Detecting marine heatwaves below the sea surface globally using dynamics-guided statistical learning

Extreme warm water events, known as marine heatwaves, cause a variety of adverse impacts on the marine ecosystem. They are occurring more and more frequently across the global ocean. Yet monitoring marine heatwaves below the sea surface is still challenging due to the sparsity of in situ temperature observations. Here, we propose a statistical learning method guided by ocean dynamics and optimal prediction theory, to detect subsurface marine heatwaves based on the observable sea surface temperature and sea surface height. This dynamics-guided statistical learning method shows good skills in detecting subsurface marine heatwaves in the oceanic epipelagic zone over many parts of the global ocean. It outperforms both the classical ordinary least square regression and popular deep learning methods that do not effectively exploit ocean dynamics, with clear dynamical interpretation for its outperformance.
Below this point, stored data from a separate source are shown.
(* ===== verification/LedgerFold.v ===== *)
(** The ledger fold (src/src/finalization/ledger-fold.mjs, [fold], [foldFrom]
    and [applyEvent]): the projection of the append-only event list into the
    per-revision, per-stage and terminal state that eligibility reads. Events
    are untyped objects; the state is the record the source builds, with
    untyped leaves where it copies a field through. *)

From Stdlib Require Import ZArith Lia Ascii SpecFloat.
From stdpp Require Import base list strings.
From S2P Require Import Prelude JsNum JsValue LedgerEvents.

Definition RESUMING_OVERRIDE_KINDS : list string :=
  ["resume"; "reopen"; "force-rereview"; "raise-cap"; "approve"].

(** ** State *)

Record VerdictEntry := {
  vStageId : val; vRole : val; verdictKind : val; vSourceRef : val; vAt : val }.
Record ChecksState := {
  conclusion : val; requiredChecksPresent : bool; cSourceRef : val; cAt : val }.
Record Attestation := {
  aKind : val; aPrincipal : val; aSourceRef : val; aAt : val }.
Record RevisionState := {
  verdicts : list VerdictEntry;
  checks : option ChecksState;
  attestations : list Attestation;
  revisionAdvancedAt : val }.
Record LedgerStage := {
  stageBudgetExhausted : bool;
  budgetExhaustedAt : val;
  dispatchedRounds : nat;
  concludedRounds : nat }.
Record Dispatch := {
  dRevisionRef : val; dRound : val; dIdempotencyKey : val; dStageId : val; dFinal : bool; dAt : val }.
Record Conclusion := {
  cnRevisionRef : val; cnRound : val; outcome : val; cnStageId : val; cnAt : val }.
Record Override := {
  overrideKind : val; oPrincipal : val; oReason : val; roundCap : val; oRevisionRef : val; oAt : val }.

Inductive Terminal :=
| TFinalized (revisionRef method at_ : val)
| TClosed (reason at_ : val)
| TEscalated (reason at_ : val)
| THalted (reason at_ : val).

Record LedgerState := {
  subjectKey : val;
  eventCount : nat;
  lastEventAt : val;
  currentRevision : val;
  revisions : jsmap RevisionState;
  stages : jsmap LedgerStage;
  dispatched : list Dispatch;
  concluded : list Conclusion;
  operatorOverrides : list Override;
  terminal : option Terminal;
  finalizedMark : option Terminal }.

Definition initialLedgerState : LedgerState := {|
  subjectKey := VNull; eventCount := 0; lastEventAt := VNull; currentRevision := VNull;
  revisions := []; stages := []; dispatched := []; concluded := []; operatorOverrides := [];
  terminal := None; finalizedMark := None |}.

Definition emptyRevisionState : RevisionState :=
  {| verdicts := []; checks := None; attestations := []; revisionAdvancedAt := VNull |}.
Definition emptyStageState : LedgerStage :=
  {| stageBudgetExhausted := false; budgetExhaustedAt := VNull; dispatchedRounds := 0; concludedRounds := 0 |}.

(** [ensureRevision] and [ensureStage], returning the entry. *)
Definition ensureRevision (m : jsmap RevisionState) (rev : string) : RevisionState :=
  default emptyRevisionState (map_get m rev).
Definition ensureStage (m : jsmap LedgerStage) (stageId : string) : LedgerStage :=
  default emptyStageState (map_get m stageId).

(** ** [cloneState]: a JSON round trip of every leaf *)

Definition clone_verdict (v : VerdictEntry) : VerdictEntry := {|
  vStageId := json_norm (vStageId v); vRole := json_norm (vRole v);
  verdictKind := json_norm (verdictKind v); vSourceRef := json_norm (vSourceRef v);
  vAt := json_norm (vAt v) |}.
Definition clone_checks (c : ChecksState) : ChecksState := {|
  conclusion := json_norm (conclusion c); requiredChecksPresent := requiredChecksPresent c;
  cSourceRef := json_norm (cSourceRef c); cAt := json_norm (cAt c) |}.
Definition clone_attestation (a : Attestation) : Attestation := {|
  aKind := json_norm (aKind a); aPrincipal := json_norm (aPrincipal a);
  aSourceRef := json_norm (aSourceRef a); aAt := json_norm (aAt a) |}.
Definition clone_revision (r : RevisionState) : RevisionState := {|
  verdicts := map clone_verdict (verdicts r); checks := clone_checks <$> checks r;
  attestations := map clone_attestation (attestations r);
  revisionAdvancedAt := json_norm (revisionAdvancedAt r) |}.
Definition clone_stage (s : LedgerStage) : LedgerStage := {|
  stageBudgetExhausted := stageBudgetExhausted s; budgetExhaustedAt := json_norm (budgetExhaustedAt s);
  dispatchedRounds := dispatchedRounds s; concludedRounds := concludedRounds s |}.
Definition clone_dispatch (d : Dispatch) : Dispatch := {|
  dRevisionRef := json_norm (dRevisionRef d); dRound := json_norm (dRound d);
  dIdempotencyKey := json_norm (dIdempotencyKey d); dStageId := json_norm (dStageId d);
  dFinal := dFinal d; dAt := json_norm (dAt d) |}.
Definition clone_conclusion (c : Conclusion) : Conclusion := {|
  cnRevisionRef := json_norm (cnRevisionRef c); cnRound := json_norm (cnRound c);
  outcome := json_norm (outcome c); cnStageId := json_norm (cnStageId c); cnAt := json_norm (cnAt c) |}.
Definition clone_override (o : Override) : Override := {|
  overrideKind := json_norm (overrideKind o); oPrincipal := json_norm (oPrincipal o);
  oReason := json_norm (oReason o); roundCap := json_norm (roundCap o);
  oRevisionRef := json_norm (oRevisionRef o); oAt := json_norm (oAt o) |}.
Definition clone_terminal (t : Terminal) : Terminal :=
  match t with
  | TFinalized r m a => TFinalized (json_norm r) (json_norm m) (json_norm a)
  | TClosed r a => TClosed (json_norm r) (json_norm a)
  | TEscalated r a => TEscalated (json_norm r) (json_norm a)
  | THalted r a => THalted (json_norm r) (json_norm a)
  end.
Definition clone_map {A} (f : A -> A) (m : jsmap A) : jsmap A := map (fun kv => (fst kv, f (snd kv))) m.

Definition cloneState (s : LedgerState) : LedgerState := {|
  subjectKey := json_norm (subjectKey s); eventCount := eventCount s;
  lastEventAt := json_norm (lastEventAt s); currentRevision := json_norm (currentRevision s);
  revisions := clone_map clone_revision (revisions s); stages := clone_map clone_stage (stages s);
  dispatched := map clone_dispatch (dispatched s); concluded := map clone_conclusion (concluded s);
  operatorOverrides := map clone_override (operatorOverrides s);
  terminal := clone_terminal <$> terminal s; finalizedMark := clone_terminal <$> finalizedMark s |}.
(** The kill switch: with autonomous execution disabled, no ledger without
    a terminal mark yields a merge, a remediation or a close. *)
Theorem kill_switch_blocks_mutation (st : LedgerState) (policy at_ : val) (d : EligibilityDecision) :
  eligible st policy at_ = Ok d -> terminal st = None ->
  (exists pol, normalizePolicy policy = Ok pol /\ autonomousExecutionDisabled pol = true) ->
  is_mutating (kind d) = false.
Proof.
  intros (pol & Ep & Hd)%eligible_inv Ht (pol' & Ep' & Hoff). assert (pol' = pol) as -> by congruence.
  destruct (is_mutating (kind d)) eqn:E; [|done].
  destruct (eligible_mutating _ _ _ _ Hd Ht E) as [? _]. congruence.
Qed.

(** Autonomous folding never rejects: a close decision means that the
    ledger holds a close event, or that the last operator override asks for it. *)
Theorem close_only_by_operator (es : list obj) (policy at_ : val) (d : EligibilityDecision) :
  eligible (fold es) policy at_ = Ok d -> kind d = close ->
  (exists e, In e es /\ event_is "closed" e = true) \/ last_override es "close".
Proof.
  intros (pol & _ & Hd)%eligible_inv Hk. destruct (terminal (fold es)) as [t|] eqn:Et.
  - left. unfold eligible_with in Hd. rewrite Et in Hd. injection Hd as <-.
    destruct t; simpl in Hk; try done. by eapply terminal_closed_event.
  - right. pose proof (eligible_mutating _ _ _ _ Hd Et) as Hm. rewrite Hk in Hm.
    destruct (Hm eq_refl) as (_ & [[_ Ho]|(_ & _ & _ & b & c & anchor & _ & _ & Hr)]);
      [by apply latestActiveOverride_event|].
    pose proof (reviewed_cases _ _ _ _ _ _ _ _ _ Hr) as Hc. rewrite Hk in Hc.
    destruct (Hc eq_refl) as (_ & _ & _ & [([=] & _)|(disp & green & Hr2)]).
    pose proof (remediation_cases _ _ _ _ _ _ _ _ _ Hr2) as Hr3. by rewrite Hk in Hr3.
Qed.

(** C37. No wait is unbounded: on a ledger of valid events, a wait that carries a
    deadline turns into an escalation with the same deadline at every evaluation
    time at or after it, and the deadline is a readable date. *)
Theorem wait_is_bounded (es : list obj) (policy at1 : val) (d1 : EligibilityDecision) (dl : string) :
  Forall (fun e : obj => isFinalizationEvent (VObj e) = true) es ->
  eligible (fold es) policy at1 = Ok d1 -> kind d1 = wait -> deadline d1 = Some dl ->
  exists due, date_parse dl = Some due /\ forall at2 now,
    is_nullish at2 = false -> parse_instant at2 = Some now -> (due <= now)%Z ->
    exists d2, eligible (fold es) policy at2 = Ok d2 /\ kind d2 = escalate /\ deadline d2 = Some dl.
Proof.
  intros Hval (pol & Ep & Hd)%eligible_inv Hk Hdl. unfold eligible. rewrite Ep. simpl.
  destruct (truthy (currentRevision (fold es))) eqn:Et.
  - eapply eligible_later; [|exact Hd | exact Hk | exact Hdl].
    pose proof (current_revision_anchored es Hval Et) as Ha. by destruct (revisionAdvancedAt _).
  - exfalso. unfold eligible_with in Hd. destruct (terminal (fold es)) as [[]|]; [by injection Hd as <-..|].
    cbv zeta in Hd. destruct (override_is _ "close"); [injection Hd as <-; by eapply gate_wait in Hk|].
    destruct (override_is _ "halt"); [by injection Hd as <-|].
    assert (Hn : truthy (coalesce (currentRevision (fold es)) VNull) = false)
      by (by destruct (currentRevision (fold es))).
    rewrite Hn in Hd. simpl in Hd. by injection Hd as <-.
Qed.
Our study provides a useful statistical learning method for near real-time monitoring of subsurface marine heatwaves at a global scale and highlights the importance of exploiting ocean dynamics for enhancing the efficiency and interpretability of statistical learning. Subsurface marine heatwaves in the oceanic epipelagic zone can be detected based on satellite-measured sea surface temperature and height anomalies, by using a statistical learning method guided by ocean dynamics.